Using learnings from the land and Indigenous people to shape tomorrow’s teachers

How a 12-day placement in a local Indigenous community gives teacher candidates a chance “to develop the knowledge, motivation, and skills to facilitate the transmission of an environmental consciousness to their future students… and to establish inclusive learning spaces by being better able to teach to and about Indigenous people.”

My dad taught me about the land. We were a hunting, gathering, and fishing family, so we were always on the land harvesting food. I have many wonderful memories: fishing; snaring rabbit; partridge hunting; and picking apples, berries, fiddleheads, chokecherries, puff balls, leeks and mushrooms.
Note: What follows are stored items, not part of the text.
(** A run that raises does so in the parser or in [urljoin], on the
    root-relative [src] of the chosen image. *)
Lemma parse_user_profile_call_thrown `{Library} (html_content user_id url : string)
    (e : exception) :
  parse_user_profile_call html_content user_id url = Thrown e →
  (e = ParserRejectedMarkup ∧ BeautifulSoup_call html_content = None)
  ∨ (e = ValueError ∧
     ∃ soup img src,
       BeautifulSoup_call html_content = Some soup ∧
       avatar_img soup = Some img ∧ get "src" img = Some src ∧
       PyStr.startswith "//" src = false ∧ PyStr.startswith "/" src = true ∧
       urljoin_call JIRA_SERVER src = None).
Proof.
  clear urljoin BeautifulSoup.
  unfold parse_user_profile_call.
  destruct (BeautifulSoup_call html_content) as [soup|] eqn:Hsoup; simpl;
    [|intros [= <-]; by left].
  rewrite extract_avatar_call_cases.
  destruct (avatar_img soup) as [img|] eqn:Himg;
    [|simpl; by rewrite extract_email_ok].
  destruct (get "src" img) as [src|] eqn:Hsrc;
    [|simpl; by rewrite extract_email_ok].
  destruct (String.eqb src ""); [simpl; by rewrite extract_email_ok|].
  unfold normalize_avatar_url_call.
  destruct (PyStr.startswith "//" src) eqn:H2; [simpl; by rewrite extract_email_ok|].
  destruct (PyStr.startswith "/" src) eqn:H1; [|simpl; by rewrite extract_email_ok].
  destruct (urljoin_call JIRA_SERVER src) as [joined|] eqn:Hjoin;
    [simpl; by rewrite extract_email_ok|].
  simpl. intros [= <-]. right. split; [done|]. by exists soup, img, src.
Qed.

Lemma parse_user_profile_call_value_error `{Library} (html_content user_id url : string)
    (soup img : node) (src : string) :
  BeautifulSoup_call html_content = Some soup →
  avatar_img soup = Some img → get "src" img = Some src →
  PyStr.startswith "//" src = false → PyStr.startswith "/" src = true →
  urljoin_call JIRA_SERVER src = None →
  parse_user_profile_call html_content user_id url = Thrown ValueError.
Proof.
  clear urljoin BeautifulSoup.
  intros Hsoup Himg Hsrc H2 H1 Hjoin. unfold parse_user_profile_call.
  rewrite Hsoup. simpl. rewrite extract_avatar_call_cases, Himg, Hsrc.
  destruct (String.eqb_spec src "") as [->|_]; [done|].
  unfold normalize_avatar_url_call. by rewrite H2, H1, Hjoin.
Qed.

(** A run that returns gives the record of [parse_user_profile] for the
    values that the two library calls returned. *)
Lemma parse_user_profile_call_returned `{Library} (html_content user_id url : string)
    (u : user_record) :
  returns_of →
  parse_user_profile_call html_content user_id url = Returned u →
  parse_user_profile html_content user_id url = Ok u.
Proof.
  intros [Hparser Hjoin]. unfold parse_user_profile_call, parse_user_profile.
  destruct (BeautifulSoup_call html_content) as [soup|] eqn:Hsoup; [|done].
  rewrite (Hparser _ _ Hsoup). simpl.
  rewrite extract_avatar_call_cases, extract_avatar_ok. simpl.
  assert (∀ src a, normalize_avatar_url_call src = Returned a →
                   normalize_avatar_url src = a) as Hnorm.
  { intros src a. unfold normalize_avatar_url_call, normalize_avatar_url.
    destruct (PyStr.startswith "//" src); [by intros [= <-]|].
    destruct (PyStr.startswith "/" src); [|by intros [= <-]].
    destruct (urljoin_call JIRA_SERVER src) as [joined|] eqn:Hj; [|done].
    intros [= <-]. by apply Hjoin. }
  destruct (avatar_img soup) as [img|];
    [|simpl; rewrite !extract_email_ok; simpl; by intros [= <-]].
  destruct (get "src" img) as [src|];
    [|simpl; rewrite !extract_email_ok; simpl; by intros [= <-]].
  destruct (String.eqb src "");
    [simpl; rewrite !extract_email_ok; simpl; by intros [= <-]|].
  destruct (normalize_avatar_url_call src) as [a|e] eqn:Hcall; [|done].
  rewrite (Hnorm src a Hcall). simpl. rewrite !extract_email_ok. simpl.
  by intros [= <-].
Qed.
(** * PocketLawyer: the retrieval-augmented pipeline, embedded in Rocq

    Shallow embedding of
    - [src/data_ingestion/document_processor.py] (cleaning, chunking, domain
      tagging),
    - [src/rag_system/vector_store.py] and [src/rag_system/retriever.py]
      (similarity search and result formatting),
    - [src/rag_system/generator.py] (response assembly),
    followed by the properties of these functions.

    Conventions of the embedding.
    - A Python [str] is a list of characters, [list ascii]; the model covers
      ASCII text (code points below 128).  Bytes above 127 are treated as
      neither letters, digits nor white space.
    - Python exceptions are values of [exn] carried by the [result] monad;
      [try ... except Exception] is [try_except].
    - Python floats are modelled by exact rationals [Q]; rounding is outside
      the model, and so is the range of the floats: a score too large to
      be a float makes Python raise [OverflowError], so statements on the
      value of a sum or a mean are about scores within that range.
    - The vector database (ChromaDB) and the text-generation pipeline
      (transformers) are external: they appear as functions stored in the
      records [VectorStore] and [LegalResponseGenerator]. *)

From Stdlib Require Import String Ascii List Arith Bool Lia ZArith QArith Lqa.
From Stdlib Require Import DecimalString.
Import ListNotations.

Local Open Scope string_scope.
Local Open Scope list_scope.
Local Open Scope nat_scope.

(* ================================================================== *)
(** * Python strings *)
(* ================================================================== *)

Definition str := list ascii.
Picking mushrooms requires particular knowledge and skill because some mushrooms are dangerous. After a day picking mushrooms my dad would fry them with onions and serve them with venison steaks or chops.

Invariably at the dinner table, my brother, sister, or I would ask our Dad, “How do we know these aren’t the poison ones?” to which he would reply, “Well, if you wake up in the morning, then I know they weren’t poisonous.” While his response provided a small degree of worry, my siblings and I found it funny because we had trust in his knowledge. I acknowledge that my love of the land definitely comes from my father.

Filling a gap

When a gap needs to be filled, you fill it. This is a common experience for me as an Indigenous educator (Anishinaabe – Bear Clan from Kitigan Zibi First Nation) trying to fill the gap in Indigenous education.

I teach in the School of Education at Trent University and have had numerous Bachelor of Education students approach me inquiring about including Indigenous knowledge into their curriculum plans. They came knocking on my office door with requests such as, “My associate teacher is asking me to teach the Grade 6 unit on First Nations Peoples and European Explorers in my practicum, and I have no idea where to start,” or “My practicum is in a secondary school English class, what Indigenous texts could I explore with my students?”

These teacher candidates identified a gap in their knowledge and skill regarding inclusionary practice, yet had the desire and fortitude to ensure their teaching would be inclusive of Indigenous students and promote healthy cross-cultural sharing.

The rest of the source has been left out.